Stored data START
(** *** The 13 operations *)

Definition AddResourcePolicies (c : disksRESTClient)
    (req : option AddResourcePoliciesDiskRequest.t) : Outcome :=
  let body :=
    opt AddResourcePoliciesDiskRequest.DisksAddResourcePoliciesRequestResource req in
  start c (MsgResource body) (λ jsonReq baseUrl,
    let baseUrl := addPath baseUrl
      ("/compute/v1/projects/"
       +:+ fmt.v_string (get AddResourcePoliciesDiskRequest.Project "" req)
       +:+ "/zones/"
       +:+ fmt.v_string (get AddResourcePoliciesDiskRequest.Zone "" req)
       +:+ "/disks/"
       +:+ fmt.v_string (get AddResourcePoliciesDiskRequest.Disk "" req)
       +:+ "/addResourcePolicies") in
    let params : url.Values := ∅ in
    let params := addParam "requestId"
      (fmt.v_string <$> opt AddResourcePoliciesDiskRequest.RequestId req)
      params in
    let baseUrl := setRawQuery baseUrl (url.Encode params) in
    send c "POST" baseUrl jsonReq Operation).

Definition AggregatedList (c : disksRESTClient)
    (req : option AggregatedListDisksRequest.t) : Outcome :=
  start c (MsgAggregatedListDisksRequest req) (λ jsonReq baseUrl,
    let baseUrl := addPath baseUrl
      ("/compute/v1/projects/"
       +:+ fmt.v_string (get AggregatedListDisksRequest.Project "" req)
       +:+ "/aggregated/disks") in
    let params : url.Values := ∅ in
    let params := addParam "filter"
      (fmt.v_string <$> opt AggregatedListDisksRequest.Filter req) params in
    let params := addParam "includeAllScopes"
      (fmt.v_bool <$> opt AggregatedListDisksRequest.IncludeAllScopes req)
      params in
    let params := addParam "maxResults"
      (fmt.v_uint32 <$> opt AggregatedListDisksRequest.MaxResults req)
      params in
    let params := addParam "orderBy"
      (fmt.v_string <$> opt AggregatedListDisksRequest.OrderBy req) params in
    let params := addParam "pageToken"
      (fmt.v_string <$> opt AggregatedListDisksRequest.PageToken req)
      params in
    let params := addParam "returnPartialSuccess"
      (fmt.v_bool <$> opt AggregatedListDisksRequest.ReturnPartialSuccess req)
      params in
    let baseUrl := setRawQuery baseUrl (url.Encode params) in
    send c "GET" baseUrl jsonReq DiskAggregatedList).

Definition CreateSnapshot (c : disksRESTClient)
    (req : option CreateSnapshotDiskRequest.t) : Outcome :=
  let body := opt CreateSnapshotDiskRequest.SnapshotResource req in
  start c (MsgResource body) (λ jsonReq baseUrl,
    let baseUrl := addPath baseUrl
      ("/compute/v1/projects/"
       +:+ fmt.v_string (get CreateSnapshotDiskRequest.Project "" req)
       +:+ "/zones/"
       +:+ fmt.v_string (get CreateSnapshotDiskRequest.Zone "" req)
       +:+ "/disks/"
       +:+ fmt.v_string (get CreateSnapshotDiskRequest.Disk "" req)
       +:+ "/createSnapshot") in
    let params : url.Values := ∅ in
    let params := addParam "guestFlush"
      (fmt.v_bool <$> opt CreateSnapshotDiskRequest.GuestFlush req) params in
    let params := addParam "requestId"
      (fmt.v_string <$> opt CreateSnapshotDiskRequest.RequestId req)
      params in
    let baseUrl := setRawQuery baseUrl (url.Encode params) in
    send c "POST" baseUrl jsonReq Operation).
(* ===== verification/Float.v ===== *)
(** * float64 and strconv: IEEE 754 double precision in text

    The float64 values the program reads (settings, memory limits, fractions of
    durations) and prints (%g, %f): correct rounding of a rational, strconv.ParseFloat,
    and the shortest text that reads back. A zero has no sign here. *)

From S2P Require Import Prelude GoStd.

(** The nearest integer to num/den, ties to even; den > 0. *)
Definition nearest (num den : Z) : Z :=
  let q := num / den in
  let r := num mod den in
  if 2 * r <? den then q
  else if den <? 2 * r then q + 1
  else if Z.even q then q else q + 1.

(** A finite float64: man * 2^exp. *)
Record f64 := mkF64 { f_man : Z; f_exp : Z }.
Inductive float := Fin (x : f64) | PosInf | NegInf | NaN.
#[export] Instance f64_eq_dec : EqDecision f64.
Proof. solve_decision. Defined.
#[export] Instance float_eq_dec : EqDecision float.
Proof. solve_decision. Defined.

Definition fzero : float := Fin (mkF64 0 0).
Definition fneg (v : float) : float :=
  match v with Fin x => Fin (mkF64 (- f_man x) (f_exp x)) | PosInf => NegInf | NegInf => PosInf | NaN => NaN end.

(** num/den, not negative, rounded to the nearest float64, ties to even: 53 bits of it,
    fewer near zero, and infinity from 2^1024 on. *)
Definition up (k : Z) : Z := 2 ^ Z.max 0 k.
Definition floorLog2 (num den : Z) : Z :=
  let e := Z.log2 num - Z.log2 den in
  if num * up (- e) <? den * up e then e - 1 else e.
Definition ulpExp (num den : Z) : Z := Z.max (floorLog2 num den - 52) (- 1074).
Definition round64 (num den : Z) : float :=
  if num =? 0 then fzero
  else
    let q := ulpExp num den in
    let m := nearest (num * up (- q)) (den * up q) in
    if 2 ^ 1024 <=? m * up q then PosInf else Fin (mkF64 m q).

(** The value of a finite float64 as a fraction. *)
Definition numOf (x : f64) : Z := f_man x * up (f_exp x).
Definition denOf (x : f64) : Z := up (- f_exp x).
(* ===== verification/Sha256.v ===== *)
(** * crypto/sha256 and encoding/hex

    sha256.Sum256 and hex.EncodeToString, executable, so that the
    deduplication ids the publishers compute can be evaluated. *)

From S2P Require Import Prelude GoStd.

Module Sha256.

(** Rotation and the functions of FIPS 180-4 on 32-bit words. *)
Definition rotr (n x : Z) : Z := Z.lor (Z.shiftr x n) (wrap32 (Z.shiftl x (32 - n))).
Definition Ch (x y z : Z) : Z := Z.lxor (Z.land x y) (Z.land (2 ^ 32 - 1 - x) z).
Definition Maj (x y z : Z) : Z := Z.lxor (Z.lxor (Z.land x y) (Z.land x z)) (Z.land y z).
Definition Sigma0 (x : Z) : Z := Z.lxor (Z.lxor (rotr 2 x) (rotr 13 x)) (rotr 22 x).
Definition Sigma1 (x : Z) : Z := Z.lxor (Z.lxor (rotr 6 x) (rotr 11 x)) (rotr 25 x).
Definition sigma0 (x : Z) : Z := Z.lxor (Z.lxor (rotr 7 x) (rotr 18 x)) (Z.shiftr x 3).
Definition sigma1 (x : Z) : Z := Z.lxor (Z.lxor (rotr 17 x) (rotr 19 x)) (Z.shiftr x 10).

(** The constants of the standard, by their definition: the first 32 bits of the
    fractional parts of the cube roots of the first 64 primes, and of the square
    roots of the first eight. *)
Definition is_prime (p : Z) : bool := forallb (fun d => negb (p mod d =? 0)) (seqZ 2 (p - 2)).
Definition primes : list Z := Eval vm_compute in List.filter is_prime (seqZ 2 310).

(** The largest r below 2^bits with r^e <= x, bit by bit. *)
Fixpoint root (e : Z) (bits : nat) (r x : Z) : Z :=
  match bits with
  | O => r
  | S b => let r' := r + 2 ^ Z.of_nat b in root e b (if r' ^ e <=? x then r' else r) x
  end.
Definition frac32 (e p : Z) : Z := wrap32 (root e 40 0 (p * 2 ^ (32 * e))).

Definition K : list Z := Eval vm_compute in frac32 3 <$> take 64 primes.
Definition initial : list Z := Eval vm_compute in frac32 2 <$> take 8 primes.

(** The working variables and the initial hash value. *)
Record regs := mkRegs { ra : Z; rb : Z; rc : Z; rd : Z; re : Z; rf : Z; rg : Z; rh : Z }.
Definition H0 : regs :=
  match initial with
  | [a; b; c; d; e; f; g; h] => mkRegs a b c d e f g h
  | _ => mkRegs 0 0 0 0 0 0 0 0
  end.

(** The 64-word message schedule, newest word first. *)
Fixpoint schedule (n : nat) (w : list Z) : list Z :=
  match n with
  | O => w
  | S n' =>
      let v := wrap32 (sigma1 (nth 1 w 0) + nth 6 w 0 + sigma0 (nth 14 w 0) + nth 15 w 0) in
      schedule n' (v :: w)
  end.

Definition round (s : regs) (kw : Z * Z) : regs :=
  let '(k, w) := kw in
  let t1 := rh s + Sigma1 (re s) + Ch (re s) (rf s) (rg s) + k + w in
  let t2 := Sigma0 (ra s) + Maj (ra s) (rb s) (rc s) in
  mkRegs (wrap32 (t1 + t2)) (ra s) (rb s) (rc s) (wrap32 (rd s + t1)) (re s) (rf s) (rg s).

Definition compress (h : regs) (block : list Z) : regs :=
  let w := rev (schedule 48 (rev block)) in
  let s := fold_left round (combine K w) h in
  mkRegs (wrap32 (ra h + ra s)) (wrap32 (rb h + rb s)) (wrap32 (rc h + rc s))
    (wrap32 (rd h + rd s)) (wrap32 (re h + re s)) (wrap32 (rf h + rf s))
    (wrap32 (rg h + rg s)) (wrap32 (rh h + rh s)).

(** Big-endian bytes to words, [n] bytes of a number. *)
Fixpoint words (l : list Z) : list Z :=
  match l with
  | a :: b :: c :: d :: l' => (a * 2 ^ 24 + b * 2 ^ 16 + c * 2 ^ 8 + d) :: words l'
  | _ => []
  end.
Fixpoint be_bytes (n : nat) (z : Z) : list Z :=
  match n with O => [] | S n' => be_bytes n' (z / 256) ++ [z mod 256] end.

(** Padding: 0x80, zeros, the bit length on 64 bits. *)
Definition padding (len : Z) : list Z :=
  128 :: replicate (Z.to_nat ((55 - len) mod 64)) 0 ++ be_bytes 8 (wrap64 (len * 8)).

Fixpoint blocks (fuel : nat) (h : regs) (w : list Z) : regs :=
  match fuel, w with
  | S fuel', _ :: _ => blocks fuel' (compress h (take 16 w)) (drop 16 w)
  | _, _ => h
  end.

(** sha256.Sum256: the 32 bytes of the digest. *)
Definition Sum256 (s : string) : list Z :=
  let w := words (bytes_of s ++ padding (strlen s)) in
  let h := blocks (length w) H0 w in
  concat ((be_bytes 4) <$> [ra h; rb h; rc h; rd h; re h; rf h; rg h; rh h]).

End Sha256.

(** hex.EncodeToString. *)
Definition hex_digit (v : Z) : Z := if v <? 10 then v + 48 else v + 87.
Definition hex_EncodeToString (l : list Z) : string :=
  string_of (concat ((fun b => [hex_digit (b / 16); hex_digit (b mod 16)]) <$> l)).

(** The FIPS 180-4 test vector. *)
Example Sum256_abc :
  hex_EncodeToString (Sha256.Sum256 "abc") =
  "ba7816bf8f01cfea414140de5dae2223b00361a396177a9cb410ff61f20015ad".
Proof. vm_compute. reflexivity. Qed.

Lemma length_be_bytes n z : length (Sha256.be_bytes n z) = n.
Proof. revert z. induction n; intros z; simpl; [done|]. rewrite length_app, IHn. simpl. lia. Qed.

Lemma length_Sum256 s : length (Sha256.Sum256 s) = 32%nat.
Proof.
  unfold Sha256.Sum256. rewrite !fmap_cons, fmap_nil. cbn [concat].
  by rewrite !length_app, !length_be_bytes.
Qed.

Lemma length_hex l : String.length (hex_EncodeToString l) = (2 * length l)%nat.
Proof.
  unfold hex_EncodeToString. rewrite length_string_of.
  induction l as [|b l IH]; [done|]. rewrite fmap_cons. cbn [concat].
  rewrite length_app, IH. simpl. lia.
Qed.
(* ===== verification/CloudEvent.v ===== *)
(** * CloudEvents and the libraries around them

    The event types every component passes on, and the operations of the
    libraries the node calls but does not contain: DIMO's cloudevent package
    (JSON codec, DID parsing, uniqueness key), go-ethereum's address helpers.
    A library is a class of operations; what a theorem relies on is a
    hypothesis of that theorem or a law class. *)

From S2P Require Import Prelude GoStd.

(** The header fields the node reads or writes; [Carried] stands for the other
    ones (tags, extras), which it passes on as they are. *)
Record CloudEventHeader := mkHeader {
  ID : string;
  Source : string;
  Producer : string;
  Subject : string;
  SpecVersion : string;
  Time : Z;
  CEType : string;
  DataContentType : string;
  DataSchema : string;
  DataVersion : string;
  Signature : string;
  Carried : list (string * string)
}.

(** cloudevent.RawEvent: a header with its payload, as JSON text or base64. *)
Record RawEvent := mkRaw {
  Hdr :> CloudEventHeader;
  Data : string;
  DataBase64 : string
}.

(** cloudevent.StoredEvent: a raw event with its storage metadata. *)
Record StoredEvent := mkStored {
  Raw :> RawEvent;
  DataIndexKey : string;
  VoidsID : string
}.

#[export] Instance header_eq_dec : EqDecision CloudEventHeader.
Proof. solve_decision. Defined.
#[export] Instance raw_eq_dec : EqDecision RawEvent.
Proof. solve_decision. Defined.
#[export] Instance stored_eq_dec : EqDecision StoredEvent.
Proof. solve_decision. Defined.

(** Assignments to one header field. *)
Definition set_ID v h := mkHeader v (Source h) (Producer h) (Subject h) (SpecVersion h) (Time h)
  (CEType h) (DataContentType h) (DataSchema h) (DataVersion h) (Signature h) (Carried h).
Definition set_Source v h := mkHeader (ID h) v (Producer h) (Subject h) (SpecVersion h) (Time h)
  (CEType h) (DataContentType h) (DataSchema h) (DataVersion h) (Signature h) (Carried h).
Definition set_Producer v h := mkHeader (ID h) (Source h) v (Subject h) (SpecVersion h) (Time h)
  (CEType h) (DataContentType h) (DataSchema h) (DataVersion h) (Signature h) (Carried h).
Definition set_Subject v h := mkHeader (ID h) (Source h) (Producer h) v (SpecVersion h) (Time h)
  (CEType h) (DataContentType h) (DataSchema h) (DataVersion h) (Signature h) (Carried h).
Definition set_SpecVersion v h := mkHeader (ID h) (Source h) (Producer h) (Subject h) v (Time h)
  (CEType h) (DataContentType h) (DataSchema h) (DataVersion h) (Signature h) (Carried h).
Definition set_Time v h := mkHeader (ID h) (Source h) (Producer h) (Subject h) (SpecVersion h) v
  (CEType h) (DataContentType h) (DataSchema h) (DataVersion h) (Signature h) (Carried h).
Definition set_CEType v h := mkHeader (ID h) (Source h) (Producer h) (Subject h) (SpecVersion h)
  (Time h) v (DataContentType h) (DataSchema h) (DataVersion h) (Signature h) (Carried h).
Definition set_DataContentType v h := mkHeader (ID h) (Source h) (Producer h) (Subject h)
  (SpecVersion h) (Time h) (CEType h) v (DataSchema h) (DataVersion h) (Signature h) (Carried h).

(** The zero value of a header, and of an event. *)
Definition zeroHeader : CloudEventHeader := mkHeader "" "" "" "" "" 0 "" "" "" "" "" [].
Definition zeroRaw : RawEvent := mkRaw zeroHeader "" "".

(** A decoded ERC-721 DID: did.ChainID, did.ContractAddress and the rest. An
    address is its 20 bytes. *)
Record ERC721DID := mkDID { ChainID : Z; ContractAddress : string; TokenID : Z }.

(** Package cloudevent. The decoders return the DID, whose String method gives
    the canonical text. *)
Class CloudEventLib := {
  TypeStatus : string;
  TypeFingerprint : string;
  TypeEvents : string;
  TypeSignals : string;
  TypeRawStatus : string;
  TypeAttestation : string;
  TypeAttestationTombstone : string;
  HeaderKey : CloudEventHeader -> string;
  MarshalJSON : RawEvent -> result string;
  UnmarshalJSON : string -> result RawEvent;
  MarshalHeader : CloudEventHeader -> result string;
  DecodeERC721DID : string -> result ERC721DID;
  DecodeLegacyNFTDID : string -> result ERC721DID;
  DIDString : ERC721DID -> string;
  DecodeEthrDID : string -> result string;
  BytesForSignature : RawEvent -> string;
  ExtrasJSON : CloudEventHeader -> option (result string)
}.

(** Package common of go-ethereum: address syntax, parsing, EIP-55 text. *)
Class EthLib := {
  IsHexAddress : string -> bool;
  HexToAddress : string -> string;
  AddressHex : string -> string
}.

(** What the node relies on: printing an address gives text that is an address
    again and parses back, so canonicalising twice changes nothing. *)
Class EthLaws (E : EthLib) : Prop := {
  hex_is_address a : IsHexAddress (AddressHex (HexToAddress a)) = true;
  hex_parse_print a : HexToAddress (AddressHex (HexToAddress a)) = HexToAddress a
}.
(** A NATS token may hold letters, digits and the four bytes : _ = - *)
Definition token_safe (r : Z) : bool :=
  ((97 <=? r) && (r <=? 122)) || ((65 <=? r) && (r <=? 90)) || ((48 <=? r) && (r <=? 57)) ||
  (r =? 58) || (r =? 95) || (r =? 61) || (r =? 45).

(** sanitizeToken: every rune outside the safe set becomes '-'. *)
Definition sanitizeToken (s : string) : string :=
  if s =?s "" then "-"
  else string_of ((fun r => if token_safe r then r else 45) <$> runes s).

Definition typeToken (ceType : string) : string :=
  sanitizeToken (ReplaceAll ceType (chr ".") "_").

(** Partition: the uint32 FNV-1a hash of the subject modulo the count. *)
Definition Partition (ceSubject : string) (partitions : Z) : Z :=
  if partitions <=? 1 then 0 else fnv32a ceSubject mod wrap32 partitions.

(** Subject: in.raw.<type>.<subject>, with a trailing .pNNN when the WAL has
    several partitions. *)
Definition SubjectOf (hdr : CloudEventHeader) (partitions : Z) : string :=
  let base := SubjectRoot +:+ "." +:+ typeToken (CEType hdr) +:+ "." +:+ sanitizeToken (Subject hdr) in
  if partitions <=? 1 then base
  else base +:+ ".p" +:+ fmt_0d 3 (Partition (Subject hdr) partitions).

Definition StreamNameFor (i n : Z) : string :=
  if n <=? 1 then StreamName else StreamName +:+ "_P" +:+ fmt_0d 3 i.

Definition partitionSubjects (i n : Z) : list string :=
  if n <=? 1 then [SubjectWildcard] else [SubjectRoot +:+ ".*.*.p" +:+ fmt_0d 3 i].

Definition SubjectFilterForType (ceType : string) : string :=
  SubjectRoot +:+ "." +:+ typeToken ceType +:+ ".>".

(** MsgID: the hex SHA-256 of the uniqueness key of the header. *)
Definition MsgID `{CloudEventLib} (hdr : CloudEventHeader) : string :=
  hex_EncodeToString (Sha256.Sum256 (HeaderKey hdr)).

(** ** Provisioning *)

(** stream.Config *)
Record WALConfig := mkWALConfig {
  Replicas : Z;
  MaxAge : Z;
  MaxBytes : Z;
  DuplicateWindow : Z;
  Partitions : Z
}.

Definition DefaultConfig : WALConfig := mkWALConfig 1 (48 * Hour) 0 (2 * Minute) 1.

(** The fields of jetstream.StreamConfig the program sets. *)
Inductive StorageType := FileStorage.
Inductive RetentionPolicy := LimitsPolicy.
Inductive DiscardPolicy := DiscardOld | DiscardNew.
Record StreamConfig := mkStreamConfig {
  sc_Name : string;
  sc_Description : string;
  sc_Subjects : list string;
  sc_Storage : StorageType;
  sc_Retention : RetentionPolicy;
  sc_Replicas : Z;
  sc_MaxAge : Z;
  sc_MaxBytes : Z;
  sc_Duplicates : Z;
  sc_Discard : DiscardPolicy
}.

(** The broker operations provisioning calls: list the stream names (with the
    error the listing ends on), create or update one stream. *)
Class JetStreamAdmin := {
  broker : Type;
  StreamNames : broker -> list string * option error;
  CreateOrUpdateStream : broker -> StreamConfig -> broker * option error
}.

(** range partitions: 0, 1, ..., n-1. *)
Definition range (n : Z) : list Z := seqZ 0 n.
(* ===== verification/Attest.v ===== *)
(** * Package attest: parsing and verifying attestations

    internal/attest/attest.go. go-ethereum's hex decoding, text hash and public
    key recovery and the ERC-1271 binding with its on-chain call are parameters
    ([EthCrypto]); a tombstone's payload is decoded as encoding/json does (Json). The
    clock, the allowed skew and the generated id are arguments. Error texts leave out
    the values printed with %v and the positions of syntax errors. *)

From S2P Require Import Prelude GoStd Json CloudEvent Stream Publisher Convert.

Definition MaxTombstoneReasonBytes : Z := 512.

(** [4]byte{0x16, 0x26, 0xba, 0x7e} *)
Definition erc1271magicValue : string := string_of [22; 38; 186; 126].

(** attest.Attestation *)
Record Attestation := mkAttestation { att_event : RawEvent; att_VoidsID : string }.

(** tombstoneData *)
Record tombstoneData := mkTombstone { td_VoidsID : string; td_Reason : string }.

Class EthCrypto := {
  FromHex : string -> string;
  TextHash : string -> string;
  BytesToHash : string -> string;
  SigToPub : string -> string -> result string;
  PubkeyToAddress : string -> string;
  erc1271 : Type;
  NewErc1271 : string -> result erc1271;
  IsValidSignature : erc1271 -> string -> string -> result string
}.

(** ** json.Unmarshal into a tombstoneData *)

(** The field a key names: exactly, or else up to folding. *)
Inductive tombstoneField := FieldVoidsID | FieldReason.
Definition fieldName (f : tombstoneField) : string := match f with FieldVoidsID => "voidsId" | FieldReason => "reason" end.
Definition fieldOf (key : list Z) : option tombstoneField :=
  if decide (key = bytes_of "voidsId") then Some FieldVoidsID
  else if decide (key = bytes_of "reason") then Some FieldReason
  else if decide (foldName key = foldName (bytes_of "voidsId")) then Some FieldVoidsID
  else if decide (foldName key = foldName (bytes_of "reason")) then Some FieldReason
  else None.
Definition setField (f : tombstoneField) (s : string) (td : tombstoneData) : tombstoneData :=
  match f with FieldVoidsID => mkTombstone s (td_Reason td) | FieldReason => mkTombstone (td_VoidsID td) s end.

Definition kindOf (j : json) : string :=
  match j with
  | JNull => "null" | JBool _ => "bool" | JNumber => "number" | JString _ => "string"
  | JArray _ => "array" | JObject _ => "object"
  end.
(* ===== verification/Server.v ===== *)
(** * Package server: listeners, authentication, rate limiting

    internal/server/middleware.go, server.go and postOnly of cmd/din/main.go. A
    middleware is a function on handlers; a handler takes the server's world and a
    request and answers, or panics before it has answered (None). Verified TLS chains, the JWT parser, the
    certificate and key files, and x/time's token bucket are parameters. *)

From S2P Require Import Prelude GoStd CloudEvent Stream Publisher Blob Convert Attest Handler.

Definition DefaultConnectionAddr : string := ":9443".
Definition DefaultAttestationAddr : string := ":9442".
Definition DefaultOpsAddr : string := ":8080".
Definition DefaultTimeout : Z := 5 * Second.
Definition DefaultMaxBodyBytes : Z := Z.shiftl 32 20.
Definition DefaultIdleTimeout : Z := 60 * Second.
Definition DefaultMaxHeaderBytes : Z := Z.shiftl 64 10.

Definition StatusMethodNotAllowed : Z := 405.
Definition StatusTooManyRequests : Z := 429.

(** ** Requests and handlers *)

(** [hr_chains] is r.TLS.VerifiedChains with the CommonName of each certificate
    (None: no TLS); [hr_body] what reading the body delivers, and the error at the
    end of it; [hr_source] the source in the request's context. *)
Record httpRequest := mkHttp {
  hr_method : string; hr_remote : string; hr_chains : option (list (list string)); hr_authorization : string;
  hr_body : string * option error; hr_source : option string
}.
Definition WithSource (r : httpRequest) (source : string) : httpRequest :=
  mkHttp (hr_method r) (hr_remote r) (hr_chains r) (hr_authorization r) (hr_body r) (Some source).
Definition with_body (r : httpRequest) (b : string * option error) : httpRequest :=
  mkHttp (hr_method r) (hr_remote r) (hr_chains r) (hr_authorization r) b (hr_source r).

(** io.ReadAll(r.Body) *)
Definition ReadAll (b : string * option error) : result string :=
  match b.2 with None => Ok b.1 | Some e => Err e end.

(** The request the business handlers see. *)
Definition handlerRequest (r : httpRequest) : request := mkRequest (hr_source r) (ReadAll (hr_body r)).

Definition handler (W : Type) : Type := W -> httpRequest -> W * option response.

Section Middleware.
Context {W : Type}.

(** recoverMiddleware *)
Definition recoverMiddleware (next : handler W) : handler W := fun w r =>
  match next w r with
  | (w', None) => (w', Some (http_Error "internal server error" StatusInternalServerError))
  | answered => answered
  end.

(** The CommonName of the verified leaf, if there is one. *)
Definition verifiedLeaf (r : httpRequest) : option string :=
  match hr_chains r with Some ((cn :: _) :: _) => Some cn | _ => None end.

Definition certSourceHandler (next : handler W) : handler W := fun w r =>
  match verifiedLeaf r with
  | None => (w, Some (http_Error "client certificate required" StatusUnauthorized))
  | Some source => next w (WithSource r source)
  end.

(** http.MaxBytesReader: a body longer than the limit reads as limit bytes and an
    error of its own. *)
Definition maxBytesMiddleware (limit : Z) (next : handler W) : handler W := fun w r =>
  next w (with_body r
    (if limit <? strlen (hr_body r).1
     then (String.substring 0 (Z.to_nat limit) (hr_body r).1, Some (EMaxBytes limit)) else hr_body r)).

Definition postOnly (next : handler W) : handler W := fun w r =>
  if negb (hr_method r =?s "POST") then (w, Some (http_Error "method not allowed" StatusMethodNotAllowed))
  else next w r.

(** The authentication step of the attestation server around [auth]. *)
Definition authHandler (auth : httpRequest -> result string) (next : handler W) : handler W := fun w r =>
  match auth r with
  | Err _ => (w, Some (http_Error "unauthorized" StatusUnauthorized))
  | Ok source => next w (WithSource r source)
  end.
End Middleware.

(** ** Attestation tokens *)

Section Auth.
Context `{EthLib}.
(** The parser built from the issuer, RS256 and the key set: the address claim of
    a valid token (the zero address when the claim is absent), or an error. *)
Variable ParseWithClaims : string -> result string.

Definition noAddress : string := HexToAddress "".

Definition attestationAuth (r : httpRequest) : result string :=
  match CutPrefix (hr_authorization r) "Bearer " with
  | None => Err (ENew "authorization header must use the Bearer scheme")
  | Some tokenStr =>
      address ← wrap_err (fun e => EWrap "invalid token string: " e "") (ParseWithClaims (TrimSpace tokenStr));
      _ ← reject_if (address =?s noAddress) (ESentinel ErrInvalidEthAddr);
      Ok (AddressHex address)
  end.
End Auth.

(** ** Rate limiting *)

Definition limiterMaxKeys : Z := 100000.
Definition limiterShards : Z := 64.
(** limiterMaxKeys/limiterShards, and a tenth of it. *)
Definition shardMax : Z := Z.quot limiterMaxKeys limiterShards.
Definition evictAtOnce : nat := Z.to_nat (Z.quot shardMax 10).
Stored data END
Goal of the exercise — Reproduce exactly, and only, the part of the listing above that begins at the line with "Definition CreateSnapshot (c" and goes on through the line with "let r := num mod den in".

Your response —
Definition CreateSnapshot (c : disksRESTClient)
    (req : option CreateSnapshotDiskRequest.t) : Outcome :=
  let body := opt CreateSnapshotDiskRequest.SnapshotResource req in
  start c (MsgResource body) (λ jsonReq baseUrl,
    let baseUrl := addPath baseUrl
      ("/compute/v1/projects/"
       +:+ fmt.v_string (get CreateSnapshotDiskRequest.Project "" req)
       +:+ "/zones/"
       +:+ fmt.v_string (get CreateSnapshotDiskRequest.Zone "" req)
       +:+ "/disks/"
       +:+ fmt.v_string (get CreateSnapshotDiskRequest.Disk "" req)
       +:+ "/createSnapshot") in
    let params : url.Values := ∅ in
    let params := addParam "guestFlush"
      (fmt.v_bool <$> opt CreateSnapshotDiskRequest.GuestFlush req) params in
    let params := addParam "requestId"
      (fmt.v_string <$> opt CreateSnapshotDiskRequest.RequestId req)
      params in
    let baseUrl := setRawQuery baseUrl (url.Encode params) in
    send c "POST" baseUrl jsonReq Operation).
(* ===== verification/Float.v ===== *)
(** * float64 and strconv: IEEE 754 double precision in text

    The float64 values the program reads (settings, memory limits, fractions of
    durations) and prints (%g, %f): correct rounding of a rational, strconv.ParseFloat,
    and the shortest text that reads back. A zero has no sign here. *)

From S2P Require Import Prelude GoStd.

(** The nearest integer to num/den, ties to even; den > 0. *)
Definition nearest (num den : Z) : Z :=
  let q := num / den in
  let r := num mod den in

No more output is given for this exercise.